Yep, that's the one.
> Have you use a broad fork?

Ha, no. I have heavy equipment, including a no-till drill for my no-till application needs.

I assume this means you have, though. Why have you used it if not for tillage?

Breaking up soil into large, mostly intact chunks, without turning it over, aeration. See the links above from the peer poster.
Avoidance of labor was the point.
This person never made any claims about reduction of labor. No till farming and no till gardening are about regenerating soil, not reducing labor.
LOL I thought you were referring to the Bread Fork, which made *me* go mmmmmmmm.
Yeah, I don't get the no till. The soils in my area are so compact that your % of successful seed germination will be much lower without that effort. I have a small plot that I manually till up a couple of inches deep each season and then mix in the compost I've been making all year. My germination success rate is much much higher that way
Seems like tilling might be counterproductive long-term then:

> Tilling and plowing are almost synonymous with land cultivation, aren't they? Yet they actually destroy soil structure, create compaction, and kill the very soil biology that's the basis of fertility, like fungal networks and all those earthworms that make the soil nice and squishy.

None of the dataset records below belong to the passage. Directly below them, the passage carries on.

(** The text [store] formats for one result. *)
Definition insert_text (req : ReportStatusReq) (r : HostCallResult) : str :=
  let overload := if cr_overload r then 1 else 0 in
  lit "INSERT INTO ServerCallStatus" (lit "(modid, cmdid, ip, port, caller, succ_cnt, err_cnt, ts, overload) "
  (lit "VALUES (" (fmt_d (rs_modid req) (lit ", " (fmt_d (rs_cmdid req) (lit ", " (fmt_u (cr_ip r)
  (lit ", " (fmt_u (cr_port r) (lit ", " (fmt_u (rs_caller req) (lit ", " (fmt_u (cr_succ r)
  (lit ", " (fmt_u (cr_err r) (lit ", " (fmt_u (rs_ts req) (lit ", " (fmt_d overload
  (lit ") ON DUPLICATE KEY " (lit "UPDATE succ_cnt = " (fmt_u (cr_succ r) (lit ", err_cnt = " (fmt_u (cr_err r)
  (lit ", ts = " (fmt_u (rs_ts req) (lit ", overload = " (fmt_d overload [])))))))))))))))))))))))))))).

(** [snprintf(sql, 1024, ...)]: at most 1023 characters are kept. *)
Definition snprintf (n : nat) (s : str) : str := take (n - 1) s.

(** ** StoreReport *)

(** What goes to the database. *)
Inductive db_call := mysql_ping | mysql_real_query (sql : str).

(** [StoreReport::StoreReport]: the parameters of the connection; [connected] says
    whether [mysql_real_connect] succeeds. *)
Definition StoreReport_new (mp : config_map) (connected : bool) : res (str * Z * str * str * str) :=
  let get key dflt := GetString mp (text "mysql") (text key) (text dflt) in
  let params := (get "host"%string "127.0.0.1"%string, s16 (GetNumber mp (text "mysql") (text "port") 3306),
                 get "user"%string "root"%string, get "passwd"%string "123"%string, get "name"%string "lrlb_dns"%string) in
  if connected then Ret params else Stop (Exit 1).

(** [StoreReport::store]. *)
Definition store (req : ReportStatusReq) : list db_call :=
  concat ((fun r => [mysql_ping; mysql_real_query (snprintf 1024 (insert_text req r))]) <$> rs_results req).

(** ** The threads *)
Section Reporter.
Context {E : Type} `{!EventFd E} `{!Protobuf}.
(** ** The simulation *)
Section RepRefine.
Context {E : Type} `{!EventFd E} `{!Protobuf} {K : Type} `{!Epoll K} `{!EpollLive K} {HK TF P : Type}.
Abbreviation rworld := (world K HK rep_msg TF P (workers E)).
Context (raw : Z -> list byte) (raw_len : forall n, 0 <= n -> zlen (raw n) = n).
Context (run_hook : HK -> loc -> rworld -> res rworld).
Implicit Types (w : rworld) (a : reporting) (u : workers E) (l : event_loop K io_cb io_arg TF).

(** The events, as the server handles them. *)
Definition srv_step (ev : srv_event) w : res rworld :=
  match ev with
  | ROpen x fd loop => tcp_conn_new run_hook x fd loop w
  | RRead x fionread ks => do_read raw run_hook run_par_msg fionread ks x w
  | RAct t => u ← act t (w_user w); Ret (set_user u w)
  | RWoken k =>
      let u := w_user w in
      st ← thread_report k (wk_rep u); Ret (set_user (Workers st (wk_reg u) (wk_pend u)) w)
  end.
Fixpoint srv_run (evs : list srv_event) w : res rworld :=
  match evs with [] => Ret w | ev :: evs => w ← srv_step ev w; srv_run evs w end.

Record rrefines (e : env) (cnt : Z) w a : Prop := {
  rr_served : served e w (rp_clients a) (rp_objs a);
  rr_tracks : tracks cnt (w_user w) (rp_received a) (rp_left a) (rp_overlap a);
  rr_router id : route (router (w_srv w)) id = if bool_decide (id = ID_ReportStatusRequest) then Some (on_report_status, None) else None;
  rr_start : conn_start_cb (w_srv w) = None;
  rr_close : conn_close_cb (w_srv w) = None
}.

Section Messages.
Context `{!Others P}.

https://www.canr.msu.edu/news/tillage_practices_have_a_direc...

> According to the Michigan State University Extension, compaction is also a common side effect of tillage – at the soil surface, the plow layer and the subsoil.

The point is to build, over years, the kind of soil that fosters germination. You can mix in additives every year and till, or you can build a small ecosystem over time.

Maximizing the ecosystem health of what's underneath the surface is the point.

That's pretty much the reason farmers till too. But that doesn't stop the cult of no till thinking they know better
The farmers I know, who farm thousands upon thousands of acres, are also no till. Plenty of farmers doing the same.